> EXTRACTED ENTRIES
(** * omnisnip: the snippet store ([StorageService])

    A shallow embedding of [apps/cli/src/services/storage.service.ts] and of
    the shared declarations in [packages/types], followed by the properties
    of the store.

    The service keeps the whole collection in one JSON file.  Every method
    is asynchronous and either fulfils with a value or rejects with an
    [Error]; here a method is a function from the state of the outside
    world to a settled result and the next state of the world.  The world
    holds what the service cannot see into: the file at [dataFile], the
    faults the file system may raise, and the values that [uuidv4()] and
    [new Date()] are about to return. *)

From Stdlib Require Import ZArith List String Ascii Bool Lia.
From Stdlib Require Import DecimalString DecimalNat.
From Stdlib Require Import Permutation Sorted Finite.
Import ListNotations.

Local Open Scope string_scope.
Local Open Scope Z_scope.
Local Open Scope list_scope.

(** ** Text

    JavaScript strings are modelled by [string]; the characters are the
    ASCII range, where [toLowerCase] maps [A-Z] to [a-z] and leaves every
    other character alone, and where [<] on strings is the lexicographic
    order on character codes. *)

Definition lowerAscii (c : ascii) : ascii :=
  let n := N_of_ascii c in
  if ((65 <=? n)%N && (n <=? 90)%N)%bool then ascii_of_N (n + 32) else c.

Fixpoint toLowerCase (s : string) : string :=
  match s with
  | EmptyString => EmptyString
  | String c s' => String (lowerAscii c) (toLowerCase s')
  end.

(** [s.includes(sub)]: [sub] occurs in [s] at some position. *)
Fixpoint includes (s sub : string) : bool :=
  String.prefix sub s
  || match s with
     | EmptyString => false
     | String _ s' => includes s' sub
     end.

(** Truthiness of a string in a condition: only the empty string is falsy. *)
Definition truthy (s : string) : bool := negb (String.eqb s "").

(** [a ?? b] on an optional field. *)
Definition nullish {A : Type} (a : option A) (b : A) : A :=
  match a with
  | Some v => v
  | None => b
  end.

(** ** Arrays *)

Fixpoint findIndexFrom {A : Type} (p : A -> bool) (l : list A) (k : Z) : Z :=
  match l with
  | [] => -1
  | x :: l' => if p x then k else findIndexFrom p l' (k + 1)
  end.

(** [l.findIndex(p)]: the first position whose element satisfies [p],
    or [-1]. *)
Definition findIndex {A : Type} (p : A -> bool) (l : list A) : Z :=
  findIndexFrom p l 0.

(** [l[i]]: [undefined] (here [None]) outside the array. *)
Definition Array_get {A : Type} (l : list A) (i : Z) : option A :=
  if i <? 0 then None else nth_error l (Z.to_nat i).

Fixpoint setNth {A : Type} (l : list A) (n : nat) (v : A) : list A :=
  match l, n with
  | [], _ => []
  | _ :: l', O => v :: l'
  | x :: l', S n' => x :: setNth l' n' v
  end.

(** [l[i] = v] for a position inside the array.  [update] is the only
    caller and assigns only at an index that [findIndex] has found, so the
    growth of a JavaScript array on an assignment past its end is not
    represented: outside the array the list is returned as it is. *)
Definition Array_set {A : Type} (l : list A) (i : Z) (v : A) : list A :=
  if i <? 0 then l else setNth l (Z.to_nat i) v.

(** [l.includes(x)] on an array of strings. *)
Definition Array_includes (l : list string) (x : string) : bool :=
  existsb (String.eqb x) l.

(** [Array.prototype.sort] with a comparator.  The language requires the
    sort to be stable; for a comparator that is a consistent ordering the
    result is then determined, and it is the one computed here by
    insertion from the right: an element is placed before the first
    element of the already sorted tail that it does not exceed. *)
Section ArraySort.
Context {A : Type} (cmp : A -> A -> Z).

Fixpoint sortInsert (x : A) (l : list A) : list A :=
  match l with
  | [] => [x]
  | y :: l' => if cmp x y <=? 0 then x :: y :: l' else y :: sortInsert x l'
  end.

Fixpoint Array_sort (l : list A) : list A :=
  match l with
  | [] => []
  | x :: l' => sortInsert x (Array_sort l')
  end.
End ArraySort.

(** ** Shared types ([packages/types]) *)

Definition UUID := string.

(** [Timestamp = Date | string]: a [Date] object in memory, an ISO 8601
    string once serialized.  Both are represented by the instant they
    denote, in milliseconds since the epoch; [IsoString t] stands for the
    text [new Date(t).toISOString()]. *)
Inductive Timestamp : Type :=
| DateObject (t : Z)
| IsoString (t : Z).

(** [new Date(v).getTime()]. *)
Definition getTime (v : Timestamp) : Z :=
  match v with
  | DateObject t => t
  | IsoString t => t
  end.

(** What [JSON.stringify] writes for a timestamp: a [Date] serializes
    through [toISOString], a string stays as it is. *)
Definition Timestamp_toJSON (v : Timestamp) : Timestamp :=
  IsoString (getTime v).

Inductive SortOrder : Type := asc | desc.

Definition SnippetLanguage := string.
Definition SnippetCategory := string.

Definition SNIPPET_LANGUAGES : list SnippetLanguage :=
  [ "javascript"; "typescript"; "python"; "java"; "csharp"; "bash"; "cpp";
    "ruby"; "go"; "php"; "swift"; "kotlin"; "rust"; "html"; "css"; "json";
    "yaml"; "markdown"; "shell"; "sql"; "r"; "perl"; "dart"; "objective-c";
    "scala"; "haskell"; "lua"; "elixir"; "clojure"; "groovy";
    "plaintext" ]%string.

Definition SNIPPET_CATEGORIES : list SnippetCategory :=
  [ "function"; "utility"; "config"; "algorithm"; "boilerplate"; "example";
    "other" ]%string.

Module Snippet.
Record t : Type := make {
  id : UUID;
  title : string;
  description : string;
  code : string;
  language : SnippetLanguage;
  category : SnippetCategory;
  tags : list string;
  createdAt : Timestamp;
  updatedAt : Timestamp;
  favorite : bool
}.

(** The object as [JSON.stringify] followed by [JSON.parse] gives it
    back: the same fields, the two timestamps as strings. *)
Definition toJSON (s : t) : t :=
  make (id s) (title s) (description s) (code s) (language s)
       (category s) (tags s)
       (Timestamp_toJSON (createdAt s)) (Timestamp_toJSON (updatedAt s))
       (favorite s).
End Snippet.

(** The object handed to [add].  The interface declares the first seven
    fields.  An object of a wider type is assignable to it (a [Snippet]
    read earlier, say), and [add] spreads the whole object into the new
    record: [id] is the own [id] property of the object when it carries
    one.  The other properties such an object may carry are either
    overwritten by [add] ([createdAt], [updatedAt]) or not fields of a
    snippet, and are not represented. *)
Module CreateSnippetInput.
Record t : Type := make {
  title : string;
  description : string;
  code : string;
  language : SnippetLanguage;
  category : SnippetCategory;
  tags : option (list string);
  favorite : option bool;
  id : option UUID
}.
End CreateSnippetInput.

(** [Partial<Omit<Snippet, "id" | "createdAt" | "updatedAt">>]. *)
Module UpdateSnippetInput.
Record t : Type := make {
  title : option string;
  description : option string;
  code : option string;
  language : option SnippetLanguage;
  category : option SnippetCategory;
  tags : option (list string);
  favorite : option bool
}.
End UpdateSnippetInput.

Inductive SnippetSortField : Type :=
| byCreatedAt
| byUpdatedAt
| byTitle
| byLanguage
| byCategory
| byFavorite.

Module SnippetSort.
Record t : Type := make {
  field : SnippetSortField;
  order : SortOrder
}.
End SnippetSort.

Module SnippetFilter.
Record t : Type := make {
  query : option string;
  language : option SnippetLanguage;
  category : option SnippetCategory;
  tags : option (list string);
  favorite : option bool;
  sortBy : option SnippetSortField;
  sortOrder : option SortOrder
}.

> WORK REQUEST
Return every line above in which the string "Open" occurs.

> SOLUTION TO THIS EXERCISE
Local Open Scope string_scope.
Local Open Scope Z_scope.
Local Open Scope list_scope.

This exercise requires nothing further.